La valse du hasard
Sortir / Critique - écrit par riffhifi, le 03/09/2007 (Note ma vie
Le titre est élégant mais mystérieux, l'affiche un brin pompeuse et le texte de présentation du flyer carrément fumeux. Soyons honnête, le « marketing » qui entoure la pièce fait craindre le pensum intello-branchouille poseur et maniéré. Grâce au ciel (l'expression est mûrement choisie), il n'en est rien.
Salomé (Paméla Fabre) vient de mourir dans un accident de voiture. Arrivée au royaume des morts, elle est reçue par un étrange maître de cérémonie (Alex Disdier), qui l'invite à raconter sa vie par le menu. Le but : attribuer des notes à son récit, positives ou négatives. Si le total de ces notes égale 100 points, elle ira au Paradis ; sinon, elle se fera lécher les pieds par les flammes de l'enfer...
La première surprise, en posant les pieds dans la salle, vient de sa disposition inhabituelle. Pas de scène, pas de fauteuils de théâtre, juste un plateau sur lequel sont alignées plusieurs rangées de chaises, de part et d'autre du lieu de l'action. D'emblée, on est invité à choisir son propre point de vue sur l'action. Votre voisin, par ailleurs, a de grandes chances d'être un fantôme à la silhouette inquiétante, mannequin bricolé à l'aide d'un masque blanc et de quelques accessoires. Ambiance morbide sans être sinistre, on est intrigué.
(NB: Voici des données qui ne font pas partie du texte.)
(** * HubSpot integration: OAuth2 flow, credential cache and item normalizer

    A shallow embedding of [backend/integrations/hubspot.py].

    The module is glue around three outside services: the Redis cache, the
    provider's HTTP API and the wall clock.  Here they are explicit: the
    cache and the clock are fields of a [world] that every handler threads
    through, the network is an oracle handed to the handler, and every HTTP
    call that a handler makes is appended to a log kept in the world.

    Conventions of the model.
    - A Python [str] is a Rocq [string]; a character stands for the code
      point with the same number, so the model speaks about text in the
      range U+0000..U+00FF.
    - A Python object that came out of [json.loads] is a [value]; numbers
      are integers (floating point is outside the model).
    - An awaited coroutine is an ordinary call: the module never runs two
      of its own tasks at once. *)

From Stdlib Require Import ZArith NArith List String Ascii Bool Lia.
From Stdlib Require Import DecimalString DecimalN DecimalFacts.
From stdpp Require Import gmap strings.
Import ListNotations.
Open Scope string_scope.
Open Scope list_scope.
Open Scope Z_scope.

(** ** Text: the [str] methods the module uses *)

Module Text.

Definition code (c : ascii) : N := N_of_ascii c.

(** The double quote, U+0022. *)
Definition dquote : ascii := "034"%char.

Definition in_range (lo hi : N) (c : ascii) : bool :=
  ((lo <=? code c) && (code c <=? hi))%N.

(** [str.join] *)
Fixpoint join (sep : string) (l : list string) : string :=
  match l with
  | [] => ""
  | [s] => s
  | s :: rest => s +:+ sep +:+ join sep rest
  end.

(** The characters [str.strip()] removes. *)
Definition is_space (c : ascii) : bool :=
  in_range 9 13 c || in_range 28 32 c
  || (code c =? 133)%N || (code c =? 160)%N.

Fixpoint lstrip (s : string) : string :=
  match s with
  | String c s' => if is_space c then lstrip s' else s
  | EmptyString => EmptyString
  end.

Fixpoint rstrip (s : string) : string :=
  match s with
  | String c s' =>
      match rstrip s' with
      | EmptyString => if is_space c then EmptyString else String c EmptyString
      | r => String c r
      end
  | EmptyString => EmptyString
  end.

Definition strip (s : string) : string := rstrip (lstrip s).

(** [s.endswith('Z')] and [s[:-1]] *)
Fixpoint ends_with_char (c : ascii) (s : string) : bool :=
  match s with
  | EmptyString => false
  | String d EmptyString => Ascii.eqb c d
  | String _ s' => ends_with_char c s'
  end.

Fixpoint drop_last (s : string) : string :=
  match s with
  | EmptyString => EmptyString
  | String _ EmptyString => EmptyString
  | String c s' => String c (drop_last s')
  end.

(** ['.' in s] *)
Fixpoint contains_char (c : ascii) (s : string) : bool :=
  match s with
  | EmptyString => false
  | String d s' => Ascii.eqb c d || contains_char c s'
  end.

Definition lower_char (c : ascii) : ascii :=
  if in_range 65 90 c || (in_range 192 222 c && negb (code c =? 215)%N)
  then ascii_of_N (code c + 32) else c.

(** The capital of U+00DF is the two letters "Ss"; the capitals of U+00B5
    and U+00FF lie above U+00FF and those two letters are left as they
    are. *)
Definition title_char (c : ascii) : string :=
  if in_range 97 122 c || (in_range 224 254 c && negb (code c =? 247)%N)
  then String (ascii_of_N (code c - 32)) EmptyString
  else if (code c =? 223)%N then "Ss"
  else String c EmptyString.

Fixpoint lower (s : string) : string :=
  match s with
  | EmptyString => EmptyString
  | String c s' => String (lower_char c) (lower s')
  end.

(** [str.capitalize()] *)
Definition capitalize (s : string) : string :=
  match s with
  | EmptyString => EmptyString
  | String c s' => title_char c +:+ lower s'
  end.

Definition hex_digit (n : N) : ascii :=
  match String.get (N.to_nat n) "0123456789abcdef" with
  | Some c => c
  | None => "0"%char
  end.

(** Two lower-case hexadecimal digits, as in ['%02x']. *)
Definition hex2 (c : ascii) : string :=
  String (hex_digit (code c / 16)) (String (hex_digit (code c mod 16)) EmptyString).

(** [str(n)] for an [int]: decimal, with a minus sign below zero. *)
Definition str_of_N (n : N) : string := NilEmpty.string_of_uint (N.to_uint n).

Definition str_of_Z (z : Z) : string :=
  if z <? 0 then String "-" (str_of_N (Z.abs_N z)) else str_of_N (Z.abs_N z).

End Text.

(** ** Python objects *)

Module Py.

(** What [json.loads] can return: [None], [bool], [int], [str], [list]
    and [dict] with [str] keys.  A [dict] keeps its keys in insertion
    order and holds each key once. *)
#[local] Unset Elimination Schemes.
Inductive value : Type :=
| VNone
| VBool (b : bool)
| VInt (n : Z)
| VStr (s : string)
| VList (l : list value)
| VDict (d : list (string * value)).
#[local] Set Elimination Schemes.

Definition dict : Type := list (string * value).

(** [d.get(k)] on the entries of a dict *)
Fixpoint dict_get (k : string) (d : dict) : option value :=
  match d with
  | [] => None
  | (k', v) :: d' => if String.eqb k k' then Some v else dict_get k d'
  end.

(** [d[k] = v]: an existing key keeps its place, a new key goes last. *)
Fixpoint dict_set (k : string) (v : value) (d : dict) : dict :=
  match d with
  | [] => [(k, v)]
  | (k', v') :: d' =>
      if String.eqb k k' then (k, v) :: d' else (k', v') :: dict_set k v d'
  end.

(** [o.get(k, dflt)]; [None] is the [AttributeError] of an object that
    is not a dict. *)
Definition get (o : value) (k : string) (dflt : value) : option value :=
  match o with
  | VDict d => Some (default dflt (dict_get k d))
  | _ => None
  end.

(** [bool(o)] *)
Definition truthy (o : value) : bool :=
  match o with
  | VNone => false
  | VBool b => b
  | VInt n => negb (n =? 0)
  | VStr s => negb (String.eqb s "")
  | VList l => match l with [] => false | _ => true end
  | VDict d => match d with [] => false | _ => true end
  end.

Definition int_of_bool (b : bool) : Z := if b then 1 else 0.

(** [a == b].  A bool compares as the integer 0 or 1; two dicts are equal
    when they hold the same keys with equal values, in any order. *)
Fixpoint eqb (a b : value) {struct a} : bool :=
  match a, b with
  | VNone, VNone => true
  | VBool x, VBool y => Bool.eqb x y
  | VBool x, VInt n => int_of_bool x =? n
  | VInt m, VBool y => m =? int_of_bool y
  | VInt m, VInt n => m =? n
  | VStr s, VStr t => String.eqb s t
  | VList l, VList l' =>
      (fix all2 (l : list value) (l' : list value) {struct l} : bool :=
         match l, l' with
         | [], [] => true
         | x :: xs, y :: ys => eqb x y && all2 xs ys
         | _, _ => false
         end) l l'
  | VDict d, VDict d' =>
      (length d =? length d')%nat &&
      (fix all (d : dict) {struct d} : bool :=
         match d with
         | [] => true
         | (k, v) :: rest =>
             match dict_get k d' with
             | Some v' => eqb v v' && all rest
             | None => false
             end
         end) d
  | _, _ => false
  end.

(** [repr(s)] for a [str] *)
Definition printable (c : ascii) : bool :=
  Text.in_range 32 126 c || Text.in_range 161 172 c || Text.in_range 174 255 c.

Definition repr_char (quote c : ascii) : string :=
  if Ascii.eqb c "\" then "\\"
  else if Ascii.eqb c quote then String "\" (String quote EmptyString)
  else if Ascii.eqb c "009" then "\t"
  else if Ascii.eqb c "010" then "\n"
  else if Ascii.eqb c "013" then "\r"
  else if printable c then String c EmptyString
  else "\x" +:+ Text.hex2 c.

Fixpoint repr_chars (quote : ascii) (s : string) : string :=
  match s with
  | EmptyString => EmptyString
  | String c s' => repr_char quote c +:+ repr_chars quote s'
  end.

Definition repr_str (s : string) : string :=
  let quote : ascii :=
    if Text.contains_char "'" s && negb (Text.contains_char Text.dquote s)
    then Text.dquote else "'"%char in
  String quote (repr_chars quote s) +:+ String quote EmptyString.

(** [repr(o)] *)
Fixpoint repr (o : value) : string :=
  match o with
  | VNone => "None"
  | VBool true => "True"
  | VBool false => "False"
  | VInt n => Text.str_of_Z n
  | VStr s => repr_str s
  | VList l => "[" +:+ Text.join ", " (map repr l) +:+ "]"
  | VDict d =>
      "{" +:+ Text.join ", " (map (fun kv => repr_str (fst kv) +:+ ": " +:+ repr (snd kv)) d)
      +:+ "}"
  end.

(** [str(o)], which is what an f-string field [{o}] inserts. *)
Definition str (o : value) : string :=
  match o with
  | VStr s => s
  | _ => repr o
  end.

(** [a + b]; [None] is the [TypeError] of operands that do not add. *)
Definition add (a b : value) : option value :=
  match a, b with
  | VInt m, VInt n => Some (VInt (m + n))
  | VInt m, VBool y => Some (VInt (m + int_of_bool y))
  | VBool x, VInt n => Some (VInt (int_of_bool x + n))
  | VBool x, VBool y => Some (VInt (int_of_bool x + int_of_bool y))
  | VStr s, VStr t => Some (VStr (s +:+ t))
  | VList l, VList l' => Some (VList (l ++ l'))
  | _, _ => None
  end.

(** [n >= o] for an [int] [n]; [None] is the [TypeError] of an operand
    that does not compare with an int. *)
Definition int_ge (n : Z) (o : value) : option bool :=
  match o with
  | VInt m => Some (m <=? n)
  | VBool y => Some (int_of_bool y <=? n)
  | _ => None
  end.
Lemma captions_normalized (fragments : list json) :
  Forall (fragment_record json_loads) fragments ->
  Forall normalized_caption
    (map (caption_of json_loads) (filter (captioned json_loads) fragments)).
Proof.
  intros H. induction H as [|f rest Hf _ IH]; [constructor|].
  cbn [filter]. destruct (captioned json_loads f) eqn:Hc; [|exact IH].
  cbn [map]. constructor; [|exact IH].
  destruct Hf as (members & -> & Htimes).
  destruct (Htimes Hc) as (t0 & t1 & H0 & H1 & B0 & B1).
  unfold normalized_caption, caption_of, microseconds. cbn [start_time end_time field].
  rewrite H0, H1. split; eexists; (split; [reflexivity|assumption]).
Qed.

(** The run on a document whose fragment list is made of fragment
    records. *)
Lemma convert_fragment_records (fs : filesystem) (input_file output_file content : string)
  (doc : json) (fragments : list json) :
  read_text fs input_file = Ok content ->
  json_loads content = Some doc ->
  find_subtitle_fragments doc = JArr fragments ->
  fragments <> [] ->
  Forall (fragment_record json_loads) fragments ->
  (forall text, write_text fs output_file text = Ok tt) ->
  convert_draft_info_to_srt_try (decode_or_error json_loads) fs input_file output_file
  = serialize fs output_file
      (map (caption_of json_loads) (filter (captioned json_loads) fragments)).
Proof.
  intros Hread Hdoc Hfind Hne Hrec Hwrite.
  unfold convert_draft_info_to_srt_try. rewrite Hread. cbn [bind py_json_loads].
  rewrite (decode_or_error_answer _ _ _ Hdoc). cbn [bind]. rewrite Hfind.
  destruct fragments as [|f rest]; [contradiction|].
  cbn [truthy negb py_iter bind].
  rewrite (collect_subtitles_records (f :: rest) [] Hrec). reflexivity.
Qed.

(** C5, amended: for every located fragment list made of fragment
    records (mappings; a record whose decoded text is non-empty after
    trimming carries its start and end time as integer microseconds), the
    output being written, the count returned is the number of the records
    whose decoded text is non-empty after trimming, and the rendered text is
    that of their captions arranged by ascending start time, the captions
    of one start time in the order of their fragments. *)
Theorem caption_count_and_order (fs : filesystem)
  (input_file output_file content : string) (doc : json) (fragments : list json) :
  read_text fs input_file = Ok content ->
  json_loads content = Some doc ->
  find_subtitle_fragments doc = JArr fragments ->
  Forall (fragment_record json_loads) fragments ->
  (forall text, write_text fs output_file text = Ok tt) ->
  exists sorted,
    returned (convert_draft_info_to_srt (decode_or_error json_loads) fs input_file output_file)
    = (List.length (filter (captioned json_loads) fragments), srt_text sorted)
    /\ Permutation
         (map (caption_of json_loads) (filter (captioned json_loads) fragments))
         sorted
    /\ StronglySorted starts_no_later sorted
    /\ (forall t,
          filter (starts_at t) sorted
          = filter (starts_at t)
              (map (caption_of json_loads)
                   (filter (captioned json_loads) fragments))).
Proof.
  intros Hread Hdoc Hfind Hrec Hwrite.
  destruct fragments as [|f rest].
  - exists []. split; [|split; [constructor|split; [constructor|reflexivity]]].
    unfold convert_draft_info_to_srt, convert_draft_info_to_srt_try.
    rewrite Hread. cbn [bind py_json_loads]. rewrite (decode_or_error_answer _ _ _ Hdoc). cbn [bind].
    rewrite Hfind. reflexivity.
  - pose proof (captions_normalized _ Hrec) as Hn.
    exists (sort_us (map (caption_of json_loads)
                         (filter (captioned json_loads) (f :: rest)))).
    split; [|split; [apply sort_us_perm|split;
                     [apply sort_us_sorted|intros t; apply sort_us_stable]]].
    unfold convert_draft_info_to_srt.
    rewrite (convert_fragment_records fs input_file output_file content doc
               (f :: rest) Hread Hdoc Hfind ltac:(discriminate) Hrec Hwrite).
    rewrite (serialize_normalized fs output_file _ Hn Hwrite).
    cbn [returned]. rewrite length_map. reflexivity.
Qed.


(** A falsy located value ends the run like an absent key. *)
Lemma convert_falsy_fragments (fs : filesystem) (input_file output_file content : string)
  (doc : json) :
  read_text fs input_file = Ok content ->
  json_loads content = Some doc ->
  truthy (first_not_none (bindings doc)) = false ->
  convert_draft_info_to_srt (decode_or_error json_loads) fs input_file output_file
  = failed MsgFieldNotFound.
Proof.
  intros Hread Hdoc Hf.
  unfold convert_draft_info_to_srt, convert_draft_info_to_srt_try.
  rewrite Hread. cbn [bind py_json_loads]. rewrite (decode_or_error_answer _ _ _ Hdoc). cbn [bind].
  rewrite find_is_first_not_none, Hf. reflexivity.
Qed.

Lemma first_not_none_falsy (l : list json) :
  Forall (fun v => truthy v = false) l -> truthy (first_not_none l) = false.
Proof.
  intros H. unfold first_not_none.
  induction H as [|v rest Hv _ IH]; [reflexivity|].
  cbn [filter]. destruct (is_none v); [exact IH|exact Hv].
Qed.

(** C10: when the key is present in the document and bound to a falsy
    value (an empty sequence, [null], 0, the empty string, ...), the
    conversion prints the field-not-found message and returns [(0, "")],
    and so does exactly what it does on any document in which the key is
    absent. *)
Theorem falsy_binding_is_not_found (fs : filesystem)
  (input_file output_file content : string) (doc : json) :
  read_text fs input_file = Ok content ->
  json_loads content = Some doc ->
  bindings doc <> [] ->
  Forall (fun v => truthy v = false) (bindings doc) ->
  convert_draft_info_to_srt (decode_or_error json_loads) fs input_file output_file
  = failed MsgFieldNotFound
  /\ forall fs' content' doc',
       read_text fs' input_file = Ok content' ->
       json_loads content' = Some doc' ->
       bindings doc' = [] ->
       convert_draft_info_to_srt (decode_or_error json_loads) fs' input_file output_file
       = convert_draft_info_to_srt (decode_or_error json_loads) fs input_file output_file.
Proof.
  intros Hread Hdoc _ Hfalsy.
  pose proof (convert_falsy_fragments fs input_file output_file content doc
                Hread Hdoc (first_not_none_falsy _ Hfalsy)) as H.
  split; [exact H|].
  intros fs' content' doc' Hread' Hdoc' Habsent. rewrite H.
  apply (convert_falsy_fragments fs' input_file output_file content' doc'
           Hread' Hdoc').
  rewrite Habsent. reflexivity.
Qed.

End Conversion.

(** C5, counterexample: the located fragment list of
    [{"subtitle_fragment_info_list": [{"start_time": "0", "end_time": 1000000,
    "subtitle_cache_info": "{\"sentence_list\":[{\"text\":\"Hello\"},
    {\"text\":\"world\"}]}"}]}] has one fragment whose decoded text,
    [Hello world], is non-empty after trimming, and the conversion returns
    the count 0: the start time is a string, the Time Normalizer raises
    [TypeError] on it, and the handler at the end of the function returns
    [(0, "")]. *)
Lemma string_time_caption_is_not_counted :
  JsonText.loads string_time_document
  = Some (JObj [(target_key, JArr [string_time_fragment])])
  /\ decoded_text JsonText.loads string_time_fragment = "Hello world"
  /\ List.length (filter (captioned JsonText.loads) [string_time_fragment]) = 1%nat
  /\ parse_time_microseconds (JStr "0") = Raise TypeError
  /\ convert_draft_info_to_srt (decode_or_error JsonText.loads) (one_file "in" string_time_document)
       "in" "out" = failed MsgError
  /\ ~ counts_captioned_fragments JsonText.loads
        (one_file "in" string_time_document) "in" "out" [string_time_fragment].
Proof.
  split; [vm_compute; reflexivity|]. split; [vm_compute; reflexivity|].
  split; [vm_compute; reflexivity|]. split; [vm_compute; reflexivity|].
  split; [vm_compute; reflexivity|].
  unfold counts_captioned_fragments. vm_compute. discriminate.
Qed.

Lemma caption_count_and_order_witness :
  exists sorted,
    returned (convert_draft_info_to_srt (decode_or_error JsonText.loads) (one_file "in" tie_document)
                "in" "out")
    = (List.length (filter (captioned JsonText.loads) tie_fragments),
       srt_text sorted)
    /\ Permutation
         (map (caption_of JsonText.loads)
              (filter (captioned JsonText.loads) tie_fragments))
         sorted
    /\ StronglySorted starts_no_later sorted
    /\ (forall t,
          filter (starts_at t) sorted
          = filter (starts_at t)
              (map (caption_of JsonText.loads)
                   (filter (captioned JsonText.loads) tie_fragments))).
Proof.
  apply (caption_count_and_order JsonText.loads (one_file "in" tie_document)
           "in" "out" tie_document (JObj [(target_key, JArr tie_fragments)])).
  - reflexivity.
  - vm_compute. reflexivity.
  - reflexivity.
  - repeat constructor; eexists; (split; [reflexivity|]); intros _;
      eexists; eexists; repeat split; vm_compute; reflexivity.
  - intros text. reflexivity.
Defined.

(** C6, the defect: of two captioned fragments the second has no
    [start_time]; the loop body raises [KeyError] on it, outside the [try]
    of [extract_subtitle_text], the handler at the end of
    [convert_draft_info_to_srt] catches it, and the run returns [(0, "")]
    with the general error message.  The first fragment alone gives one
    block. *)
Theorem missing_time_aborts_the_run :
  fragment_subtitle (decode_or_error JsonText.loads)
    (JObj [("subtitle_cache_info", JStr (JsonText.q "{'sentence_list':[{'text':'B'}]}"))])
  = Raise KeyError
  /\ convert_draft_info_to_srt (decode_or_error JsonText.loads)
       (one_file "in" timed_then_untimed_document) "in" "out"
     = failed MsgError
  /\ returned (convert_draft_info_to_srt (decode_or_error JsonText.loads)
                 (one_file "in" timed_alone_document) "in" "out")
     = (1%nat,
        "1" ++ PyStr.nl ++ "00:00:00,000 --> 00:00:01,000" ++ PyStr.nl
        ++ "A" ++ PyStr.nl ++ PyStr.nl).
Proof. repeat split; vm_compute; reflexivity. Qed.


Lemma falsy_binding_is_not_found_witness :
  convert_draft_info_to_srt (decode_or_error JsonText.loads)
    (one_file "in" (JsonText.q "{'a': {'subtitle_fragment_info_list': []}}")) "in" "out"
  = failed MsgFieldNotFound.
Proof.
  apply (falsy_binding_is_not_found JsonText.loads
           (one_file "in" (JsonText.q "{'a': {'subtitle_fragment_info_list': []}}"))
           "in" "out" (JsonText.q "{'a': {'subtitle_fragment_info_list': []}}")
           (JObj [("a", JObj [(target_key, JArr [])])])).
  - reflexivity.
  - vm_compute. reflexivity.
  - discriminate.
  - repeat constructor.
Defined.
(* ===== verification/_CoqProject ===== *)
-Q . S2P
Prelude.v
LegacyCodec.v
ObjTypes.v
ListToken.v
ImageCodec.v
CodecProps.v
Rows.v
IndexCapture.v
KeyIndex.v
IndexWf.v
IndexSteps.v
IndexInv.v
IndexMachine.v
IndexLww.v
IndexRebuild.v
Image.v
ImageProps.v
ImageSizing.v
ImageRound.v
ListIndex.v
ListProps.v
Install.v
InstallProps.v
InstallInv.v
Stage.v
Replay.v
StageProps.v
Donor.v
DonorProps.v
FollowerPort.v
FollowerProps.v
Control.v
ControlPending.v
ControlStore.v
ControlProps.v
ControlScan.v
ControlKeys.v
ControlClaims.v
ControlDemo.v
ControlS3.v
Wire.v
Coherence.v
CoherenceProps.v
Apply.v
ApplyProps.v
Tier.v
TierFence.v
TierInv.v
Proxy.v
Mutation.v
ProxyView.v
ProxySpec.v
ProxyReads.v
ProxyWrites.v
Transparency.v
TransparencyDemo.v
TransparencyEnds.v
Scan.v
ScanProps.v
ScanEnds.v
Config.v
FleetConfig.v
FleetProps.v
Lifecycle.v
LifecycleProps.v
Recovery.v
RecoveryProps.v
Metrics.v
Origin.v
Fleet.v
Service.v
Startup.v
Gossip.v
Puis la pièce commence. Un face à face nerveux entre la femme déboussolée et son examinateur déboussolant, personnage hybride qui tient autant du juge impitoyable que du présentateur télé excentrique. Alex Disdier, avec son faux air du Thierry Lhermitte des débuts, donne une énergie constante au dialogue, empêchant le soufflé de retomber aux moments où Salomé laisse vaciller sa détermination. Comique sans être vulgaire, dynamique sans être hystérique, le jeu des deux acteurs, bien que lesté de quelques hésitations (à leur décharge, il s'agissait de leur deuxième représentation), donne l'impression enthousiasmante qu'ils tirent le meilleur de leur espace scénique réduit et de leurs accessoires symboliques. Le manque de moyens évident n'est donc pas une épine dans le pied du spectacle.
Le texte en revanche peut dérouter. Une fois admis le principe du jeu (le principe, pas les règles qui demeurent mystérieuses...), on s'amuse pendant un temps du ping-pong des dialogues, avant de se lasser progressivement du yoyo des notes ; atteindra-t-on les 100 points, ne les atteindra-t-on jamais ? Au bout d'un moment, on se surprend à penser que la pièce pourrait s'arrêter sur le champ, comme elle pourrait ne prendre fin que dans huit heures, douze jours ou mille ans. La quasi absence de montée dramatique (ou plutôt l'alternance constante de montées et de descentes) rend l'ensemble assez déroutant, et la fin peut laisser perplexe.
Néanmoins, on ne peut que saluer l'originalité et l'efficacité de cette production de la compagnie Paris-Londres (le metteur en scène John McLean est anglais), qui donne à deux acteurs de talent l'occasion de donner vie à un texte qui, bien que pas totalement satisfaisant, reste une réelle source de plaisir... Une expérience théâtrale sobre et originale, qui mérite qu'on y fasse un tour.